Cloning of cDNAs encoding a cell-cycle-regulatory GTP-binding low-M(r) (GBLM) protein, Ran/TC4, from micronucleated Tetrahymena thermophila and amicronucleated Tetrahymena pyriformis.

Using PCR we have isolated two novel, closely related cDNA clones coding for a GTP-binding low-M(r) protein from Tetrahymena cells. The two clones from T. thermophila and T. pyriformis have open reading frames encoding proteins of 225 amino acids (aa) with a calculated M(r) of 25,648, and of 223 aa with a calculated M(r) of 25,421, respectively. The two gene products were very homologous to Ran/TC4 which are involved in chromatin condensation and control of the cell cycle: they possess much higher similarities to human, chicken, Schizosaccharomyces pombe and Dictyostelium discoideum Ran/TC4 homologues than those to other GTP-binding low-M(r) proteins, such as Ras and Rho. Thus, the two clones isolated from Tetrahymena were designated as Tt-ran and Tp-ran, respectively.

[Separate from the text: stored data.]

(* ------------------------------------------------------------------ *)
(** ** Column references of the formulas *)

(** X2. The letter the script computes for a column of the Data sheet
    points back at the position of that column, the range built from it
    holds the header and then the entries of the column, and two different
    columns never share a letter. *)
Theorem column_letters_resolve own df name :
  has_column df name = true ->
  nth (excel_col_to_idx (excel_col_letters df name)) (columns df) "" = name /\
  range_values own df (data_col df name) =
    plain_value (xtext name) :: map shown (series df name) /\
  (forall other, has_column df other = true -> other <> name ->
     excel_col_letters df other <> excel_col_letters df name).
Proof.
  intros H. apply has_column_loc in H. destruct H as [i Hi].
  split; [|split].
  - unfold excel_col_letters. rewrite Hi, excel_col_roundtrip.
    now apply get_loc_nth in Hi.
  - now apply (range_values_data_col own df name i).
  - intros other Ho Hne E. apply has_column_loc in Ho. destruct Ho as [j Hj].
    unfold excel_col_letters in E. rewrite Hi, Hj in E.
    apply col_idx_to_excel_col_inj in E. subst j.
    apply Hne. eapply get_loc_inj; eassumption.
Qed.

(* ------------------------------------------------------------------ *)
(** ** The prepared table *)

Lemma get_loc_app_absent c n cols :
  c <> n -> get_loc c cols = None -> get_loc c (cols ++ [n]) = None.
Proof.
  intros Hne. induction cols as [|x cols IH]; cbn [app get_loc].
  - intros _. destruct (String.eqb_spec n c); [congruence | reflexivity].
  - destruct (String.eqb x c); [discriminate|].
    destruct (get_loc c cols); [discriminate|]. intros _. now rewrite IH.
Qed.

Lemma assign_columns df name src f :
  columns (assign df name src f) =
  if has_column df name then columns df else columns df ++ [name].
Proof.
  unfold assign, has_column. now destruct (get_loc name (columns df)).
Qed.

Lemma assign_has_column_other df name src f c :
  c <> name -> has_column (assign df name src f) c = has_column df c.
Proof.
  intros Hne. unfold has_column at 1. rewrite assign_columns.
  destruct (has_column df name); [reflexivity|].
  unfold has_column. destruct (get_loc c (columns df)) as [i|] eqn:E.
  - now rewrite (get_loc_app _ _ [name] _ E).
  - now rewrite (get_loc_app_absent _ _ _ Hne E).
Qed.

Lemma assign_has_column_self df name src f :
  has_column (assign df name src f) name = true.
Proof. unfold has_column. now rewrite assign_loc_self. Qed.

Lemma assign_rows df name src f :
  List.length (data (assign df name src f)) = List.length (data df).
Proof. rewrite assign_data. apply length_map. Qed.

Section PreparedTable.
Variable parse : cell -> option (Z * Z * Z).


(** X3. Preparing a table that has the Order Date and Manager columns
    keeps every input column at its place and keeps the number of rows;
    Year and Month are there afterwards, each added at the right end, in
    this order, unless the input already had a column of that name. *)
Theorem prepare_layout df :
  has_column df "Order Date" = true ->
  has_column df "Manager" = true ->
  columns (prepare parse df) =
    columns df ++ (if has_column df "Year" then [] else ["Year"])
               ++ (if has_column df "Month" then [] else ["Month"]) /\
  (forall c i, get_loc c (columns df) = Some i ->
               get_loc c (columns (prepare parse df)) = Some i) /\
  has_column (prepare parse df) "Year" = true /\
  has_column (prepare parse df) "Month" = true /\
  List.length (data (prepare parse df)) = List.length (data df).
Proof.
  intros Hd Hm. unfold prepare.
  set (d1 := assign df "Order Date" "Order Date" (to_datetime parse)).
  set (d2 := assign d1 "Year" "Order Date" dt_year).
  set (d3 := assign d2 "Month" "Order Date" dt_month).
  assert (C1 : columns d1 = columns df) by (unfold d1; now rewrite assign_columns, Hd).
  assert (H1y : has_column d1 "Year" = has_column df "Year")
    by (apply assign_has_column_other; discriminate).
  assert (H1m : has_column d1 "Month" = has_column df "Month")
    by (apply assign_has_column_other; discriminate).
  assert (C2 : columns d2 =
               columns df ++ (if has_column df "Year" then [] else ["Year"])).
  { unfold d2. rewrite assign_columns, H1y, C1.
    destruct (has_column df "Year"); [now rewrite app_nil_r | reflexivity]. }
  assert (H2m : has_column d2 "Month" = has_column df "Month").
  { unfold d2. rewrite assign_has_column_other by discriminate. exact H1m. }
  assert (C3 : columns d3 =
               columns df ++ (if has_column df "Year" then [] else ["Year"])
                          ++ (if has_column df "Month" then [] else ["Month"])).
  { unfold d3. rewrite assign_columns, H2m, C2.
    destruct (has_column df "Month"); [now rewrite app_nil_r | now rewrite app_assoc]. }
  assert (H3g : has_column d3 "Manager" = true).
  { unfold d3, d2, d1. now repeat apply assign_has_column. }
  split; [|split; [|split; [|split]]].
  - now rewrite assign_columns, H3g.
  - intros c i Hi. unfold d3, d2, d1. now repeat apply assign_loc_kept.
  - apply assign_has_column. apply assign_has_column. apply assign_has_column_self.
  - apply assign_has_column. apply assign_has_column_self.
  - unfold d3, d2, d1. now rewrite !assign_rows.
Qed.




End PreparedTable.

(* ------------------------------------------------------------------ *)
(** ** Sorted totals *)

Section SortedMore.
Context {A : Type} (leb : A -> A -> bool).
Hypothesis leb_total : forall a b, leb a b = true \/ leb b a = true.
Hypothesis leb_trans : forall a b c, leb a b = true -> leb b c = true -> leb a c = true.

Lemma StronglySorted_sorted l :
  StronglySorted (fun a b => leb a b = true) (sorted leb l).
Proof.
  apply Sorted_StronglySorted.
  - intros a b c. apply leb_trans.
  - now apply Sorted_sorted.
Qed.
End SortedMore.

Lemma StronglySorted_app_le {A : Type} (R : A -> A -> Prop) l1 l2 :
  StronglySorted R (l1 ++ l2) ->
  forall x y, In x l1 -> In y l2 -> R x y.
Proof.
  induction l1 as [|a l1 IH]; cbn [app]; intros Hs x y Hx Hy; [contradiction|].
  inversion Hs as [|? ? Hs' Hall]; subst. destruct Hx as [<-|Hx].
  - rewrite Forall_forall in Hall. apply Hall, in_or_app. now right.
  - now apply IH.
Qed.

Lemma in_map_insert_sorted {A B : Type} (f : A -> B) leb y l x :
  In x (map f (insert_sorted leb y l)) <-> x = f y \/ In x (map f l).
Proof.
  rewrite !in_map_iff. split.
  - intros [a [<- Ha]]. apply in_insert_sorted in Ha. destruct Ha as [->|Ha]; eauto.
  - intros [->|[a [<- Ha]]]; eexists; (split; [reflexivity|]);
      apply in_insert_sorted; auto.
Qed.

Lemma map_insert_sorted_NoDup {A B : Type} (f : A -> B) leb y l :
  ~ In (f y) (map f l) -> NoDup (map f l) ->
  NoDup (map f (insert_sorted leb y l)).
Proof.
  induction l as [|z l IH]; cbn [insert_sorted map]; intros Hy Hl.
  - constructor; [tauto | constructor].
  - destruct (leb y z); cbn [map]; [now constructor|].
    inversion Hl as [|? ? Hz Hl']; subst. constructor.
    + rewrite in_map_insert_sorted. cbn in Hy. intuition.
    + apply IH; [cbn in Hy; tauto | assumption].
Qed.

Lemma map_sorted_NoDup {A B : Type} (f : A -> B) leb l :
  NoDup (map f l) -> NoDup (map f (sorted leb l)).
Proof.
  induction l as [|y l IH]; cbn [sorted fold_right map]; intros Hl; [constructor|].
  fold (sorted leb l). inversion Hl; subst.
  apply map_insert_sorted_NoDup; [|auto].
  intros Hin. apply in_map_iff in Hin. destruct Hin as [a [E Ha]].
  apply in_sorted in Ha. match goal with H : ~ In _ _ |- _ => apply H end.
  rewrite <- E. now apply in_map.
Qed.

Lemma by_total_desc_total a b :
  by_total_desc a b = true \/ by_total_desc b a = true.
Proof.
  unfold by_total_desc. rewrite !Qle_bool_iff.
  destruct (Qlt_le_dec (snd a) (snd b)) as [H|H]; [right | left]; [|assumption].
  now apply Qlt_le_weak.
Qed.

Lemma by_total_desc_trans a b c :
  by_total_desc a b = true -> by_total_desc b c = true -> by_total_desc a c = true.
Proof.
  unfold by_total_desc. rewrite !Qle_bool_iff. intros H1 H2.
  eapply Qle_trans; eassumption.
Qed.

Lemma sort_values_desc_sorted t :
  StronglySorted (fun a b => by_total_desc a b = true) (sort_values_desc t).
Proof.
  apply (StronglySorted_sorted by_total_desc);
    [apply by_total_desc_total | apply by_total_desc_trans].
Qed.

Lemma in_groupby_sum k q keys values :
  In (k, q) (groupby_sum keys values) <->
  q = sum_where k keys values /\ In (Str k) keys.
Proof.
  unfold groupby_sum. rewrite in_map_iff. split.
  - intros [k' [E Hin]]. injection E as -> <-.
    apply in_sorted, in_unique_string, in_labels in Hin. auto.
  - intros [-> Hin]. exists k. split; [reflexivity|].
    now apply in_sorted, in_unique_string, in_labels.
Qed.

Lemma groupby_sum_keys_NoDup keys values :
  NoDup (map fst (groupby_sum keys values)).
Proof.
  unfold groupby_sum. rewrite map_map. cbn [fst]. rewrite map_id.
  apply NoDup_sorted, NoDup_unique_string.
Qed.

Tt-ran and Tp-ran share 83% identity at nucleotide level, and about 92% identity and 94% homology at aa level. Tt- and Tp-Ran, as well as other Ran/TC4, contain the four consensus regions involved in GTP/GDP-binding and GTPase activities. However, at the C-terminal end, although all the known Ran/TC4 terminate in a consensus D-L motif, Tt-Ran and Tp-Ran do not have the unique aa sequence of other Ran/TC4, but have a F-N motif. Tt-ran and Tp-ran were actively transcribed in vivo as a 1.0-kb mRNA.